For parasites and other unclassified pathogenic entities, similar principles can apply. This part of ISO 22442 does not stipulate levels of acceptability which, because they are determined by a multiplicity of factors, cannot be set down in such an International Standard except for some particular derivatives mentioned in Annex C. Annex C stipulates levels of TSE risk acceptability for tallow derivatives, animal charcoal, milk and milk derivatives, wool derivatives and amino acids. This part of ISO 22442 does not specify a quality management system for the control of all stages of production of medical devices. This part of ISO 22442 does not cover the utilization of human tissues in medical devices. NOTE 1 It is not a requirement of this part of ISO 22442 to have a full quality management system during manufacture. However, attention is drawn to International Standards for quality management systems (see ISO 1 3485) that control all stages of production or reprocessing of medical devices. NOTE 2 For guidance on the application of this part of ISO 22442, see Annex A.

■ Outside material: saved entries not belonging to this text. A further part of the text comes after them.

(** X11: when parseSeriesPattern returns a pattern, the text is the
    prefix, then the numeric part, then only spaces; the numeric part is
    made of digits and single spaces (a space always comes after a
    digit), starts and ends with a digit, and the digits are the numeric
    part without its spaces, at least one digit. *)
Theorem parseSeriesPattern_decomposition (value : string)
    (parsed : SeriesPattern.t) :
  ProxyEditor.parseSeriesPattern value = Some parsed ->
  (exists k,
     value = SeriesPattern.prefix parsed ++ SeriesPattern.numericPart parsed
             ++ string_of_list_ascii (repeat " "%char k)) /\
  list_ascii_of_string (SeriesPattern.digits parsed)
  = filter Text.isDigit
      (list_ascii_of_string (SeriesPattern.numericPart parsed)) /\
  SeriesPattern.digits parsed <> "" /\
  Forall (fun c => Text.isDigit c = true \/ c = " "%char)
    (list_ascii_of_string (SeriesPattern.numericPart parsed)) /\
  (exists c rest,
     list_ascii_of_string (SeriesPattern.numericPart parsed) = c :: rest /\
     Text.isDigit c = true) /\
  (exists body c,
     list_ascii_of_string (SeriesPattern.numericPart parsed)
     = (body ++ [c])%list /\
     Text.isDigit c = true) /\
  (forall l1 l2 b,
     list_ascii_of_string (SeriesPattern.numericPart parsed)
     = (l1 ++ b :: " "%char :: l2)%list ->
     Text.isDigit b = true).
Proof.
  intros Hp.
  destruct (parseSeriesPattern_parts _ _ Hp) as (H1 & H2 & H3 & H4 & H5 & H6).
  repeat (split; [assumption|]).
  destruct (parseSeriesPattern_Some _ _ Hp) as (k & last & before & _ & _ & ->).
  cbn [SeriesPattern.numericPart].
  rewrite list_ascii_of_string_of_list_ascii.
  intros l1 l2 b E.
  apply (f_equal (@rev ascii)) in E.
  rewrite rev_involutive, rev_app_distr in E. cbn [rev] in E.
  rewrite <- !app_assoc in E. cbn [app] in E.
  exact (scanNumeric_space_digit _ _ _ _ _ E eq_refl).
Qed.

Lemma parseSeriesPattern_digit_end (body : list ascii) (c : ascii) (k : nat) :
  Text.isDigit c = true ->
  exists parsed,
    ProxyEditor.parseSeriesPattern
      (string_of_list_ascii (body ++ c :: repeat " "%char k))
    = Some parsed.
Proof.
  intros Hd. unfold ProxyEditor.parseSeriesPattern.
  rewrite list_ascii_of_string_of_list_ascii.
  rewrite rev_app_distr. cbn [rev]. rewrite rev_repeat, <- app_assoc.
  cbn [app]. rewrite (skipSpaces_repeat _ _ _ (isDigit_not_space _ Hd)).
  rewrite Hd. cbn [negb].
  rewrite (scanNumeric_digit _ _ Hd).
  set (p0 := fst (ProxyEditor.scanNumeric (rev body))).
  cbn [rev]. unfold ProxyEditor.removeWhiteSpace.
  rewrite filter_app. cbn [filter].
  rewrite (isDigit_not_whiteSpace _ Hd). cbn [negb].
  destruct (filter (fun c0 => negb (Str.isWhiteSpace c0)) (rev p0));
    eexists; reflexivity.
Qed.

(** X12: parseSeriesPattern returns null exactly when the text, its
    trailing spaces apart, does not end with a digit (the empty text and
    the text of spaces included). *)
Theorem parseSeriesPattern_null_iff (value : string) :
  ProxyEditor.parseSeriesPattern value = None
  <-> ~ (exists body c k,
           value = body ++ String c (string_of_list_ascii (repeat " "%char k))
           /\ Text.isDigit c = true).
Proof.
  split.
  - intros Hnone (body & c & k & Hv & Hd).
    destruct (parseSeriesPattern_digit_end (list_ascii_of_string body) c k Hd)
      as [parsed Hp].
    rewrite string_of_list_ascii_app, string_of_list_ascii_of_string in Hp.
    cbn [string_of_list_ascii] in Hp. rewrite <- Hv, Hnone in Hp.
    discriminate.
  - intros Hno.
    destruct (ProxyEditor.parseSeriesPattern value) as [parsed|] eqn:Hp;
      [|reflexivity].
    exfalso. apply Hno.
    destruct (parseSeriesPattern_parts _ _ Hp)
      as ([k Hv] & _ & _ & _ & _ & (body & c & Hb & Hd)).
    exists (SeriesPattern.prefix parsed ++ string_of_list_ascii body), c, k.
    split; [|exact Hd].
    rewrite Hv at 1.
    rewrite <- (string_of_list_ascii_of_string (SeriesPattern.numericPart parsed)).
    rewrite Hb, string_of_list_ascii_app. cbn [string_of_list_ascii].
    rewrite !string_append_assoc. reflexivity.
Qed.

(** The pattern of a text that is a prefix the scan stops at, followed
    by digits only. *)
Lemma parseSeriesPattern_prefix_digits (unread ds : list ascii) :
  ProxyEditor.scanNumeric unread = ([], unread) ->
  forallb Text.isDigit ds = true -> ds <> [] ->
  ProxyEditor.parseSeriesPattern (string_of_list_ascii (rev unread ++ ds))
  = Some {| SeriesPattern.prefix := string_of_list_ascii (rev unread);
            SeriesPattern.digits := string_of_list_ascii ds;
            SeriesPattern.numericPart := string_of_list_ascii ds |}.
Proof.
  intros Hstop Hds Hne. unfold ProxyEditor.parseSeriesPattern.
  rewrite list_ascii_of_string_of_list_ascii, rev_app_distr, rev_involutive.
  assert (Hrd : forallb Text.isDigit (rev ds) = true).
  { rewrite forallb_forall in *. intros c Hc. apply Hds, in_rev, Hc. }
  destruct (rev ds) as [|d rds] eqn:Er.
  { exfalso. apply Hne. rewrite <- (rev_involutive ds), Er. reflexivity. }
  assert (Hd : Text.isDigit d = true)
    by (cbn [forallb] in Hrd; apply andb_true_iff in Hrd; tauto).
  cbn [app ProxyEditor.skipSpaces].
  rewrite (isDigit_not_space _ Hd), Hd. cbn [negb].
  change (d :: (rds ++ unread)%list) with ((d :: rds) ++ unread)%list.
  rewrite (scanNumeric_digits_app _ _ Hrd), Hstop. cbn [fst snd].
  rewrite app_nil_r, <- Er, rev_involutive.
  rewrite (removeWhiteSpace_all_digits _ Hds).
  destruct ds; [contradiction | reflexivity].
Qed.

(** X13: sanitizeSeriesInput is idempotent: a text it has cleaned (inner
    and trailing spaces of the numeric part removed) is left as it is,
    and a text without a final digit is never changed. *)
Theorem sanitizeSeriesInput_idempotent (value : string) :
  ProxyEditor.sanitizeSeriesInput (ProxyEditor.sanitizeSeriesInput value)
  = ProxyEditor.sanitizeSeriesInput value
  /\
  (ProxyEditor.parseSeriesPattern value = None ->
   ProxyEditor.sanitizeSeriesInput value = value).
Proof.
  split; [|intros H; unfold ProxyEditor.sanitizeSeriesInput; rewrite H;
           reflexivity].
  unfold ProxyEditor.sanitizeSeriesInput at 2 3.
  destruct (ProxyEditor.parseSeriesPattern value) as [parsed|] eqn:Hp.
  - destruct (parseSeriesPattern_Some _ _ Hp)
      as (k & last & before & _ & Hd & ->).
    cbn [SeriesPattern.prefix SeriesPattern.digits].
    set (scan := ProxyEditor.scanNumeric (last :: before)).
    assert (Hstop : ProxyEditor.scanNumeric (snd scan) = ([], snd scan))
      by apply scanNumeric_stop.
    assert (Hne : filter Text.isDigit (rev (fst scan)) <> []).
    { unfold scan. rewrite (scanNumeric_digit _ _ Hd). cbn [fst rev].
      rewrite filter_app. cbn [filter]. rewrite Hd.
      destruct (filter Text.isDigit
                  (rev (fst (ProxyEditor.scanNumeric before))));
        discriminate. }
    rewrite <- string_of_list_ascii_app.
    unfold ProxyEditor.sanitizeSeriesInput.
    rewrite (parseSeriesPattern_prefix_digits _ _ Hstop
               (filter_isDigit_forallb _) Hne).
    cbn [SeriesPattern.prefix SeriesPattern.digits].
    rewrite string_of_list_ascii_app. reflexivity.
  - unfold ProxyEditor.sanitizeSeriesInput. rewrite Hp. reflexivity.
Qed.

Lemma fillTemplate_length (template digits : list ascii) :
  List.length (ProxyEditor.fillTemplate template digits)
  = List.length template.
Proof.
  revert digits. induction template as [|ch rest IH]; intros digits;
    [reflexivity|].
  cbn [ProxyEditor.fillTemplate].
  destruct (Text.isDigit ch); [destruct digits|]; cbn [List.length];
    rewrite IH; reflexivity.
Qed.

Lemma fillTemplate_keeps (template digits : list ascii) (i : nat) (c : ascii) :
  nth_error template i = Some c -> Text.isDigit c = false ->
  nth_error (ProxyEditor.fillTemplate template digits) i = Some c.
Proof.
  revert digits i. induction template as [|ch rest IH]; intros digits i Hi Hc.
  - destruct i; discriminate.
  - cbn [ProxyEditor.fillTemplate]. destruct i as [|i].
    + cbn in Hi. inversion Hi; subst ch. rewrite Hc. reflexivity.
    + cbn in Hi.
      destruct (Text.isDigit ch); [destruct digits|]; cbn [nth_error];
        apply IH; assumption.
Qed.

Lemma fillTemplate_own_digits (template : list ascii) :
  ProxyEditor.fillTemplate template (filter Text.isDigit template) = template.
Proof.
  induction template as [|ch rest IH]; [reflexivity|].
  cbn [ProxyEditor.fillTemplate filter].
  destruct (Text.isDigit ch); rewrite IH; reflexivity.
Qed.

Lemma applyNumericTemplate_length (template digits : string) :
  String.length (ProxyEditor.applyNumericTemplate template digits)
  = String.length template.
Proof.
  unfold ProxyEditor.applyNumericTemplate.
  rewrite length_string_of_list_ascii, fillTemplate_length.
  apply length_list_ascii_of_string.
Qed.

4.4.2 Risk control for viruses and TSE agents
Risk control shall be implemented by separately addressing the risks related to different categories of viruses and TSE agents. After defining the characteristics of the product, the medical device manufacturer shall comply with the relevant requirements of both ISO 22442-2 and ISO 22442-3, except where either the animal species is such that manufacturers cannot fully meet the requirements of ISO 22442-2 or an inactivation process in accordance with ISO 22442-3 would cause unacceptable degradation. Tallow derivatives, animal charcoal, and amino acids that are acceptable for TSE risk as discussed in Annex C, due to their processing and not their sourcing, shall also be considered to have acceptable risk regarding viruses. Regarding TSE risk, risk control measures specified in Annex C for certain animal materials shall be applied where relevant. If the manufacturer considers any requirement not to be relevant, the rationale and justification shall be documented. For medical devices where an inactivation process causes unacceptable degradation, manufacturers may rely on ISO 22442-2 in order to meet the requirements of this part of ISO 22442. If the animal species is such that manufacturers cannot fully meet the requirements of ISO 22442-2, they shall demonstrate that the level of inactivation of transmissible agents in a validated manufacturing process, as required in ISO 22442-3, is sufficient to achieve an acceptable level of risk. NOTE Criteria and principles relevant to the management of TSE risks are described in Annex D. Annex D contains information on relevant risk control measures.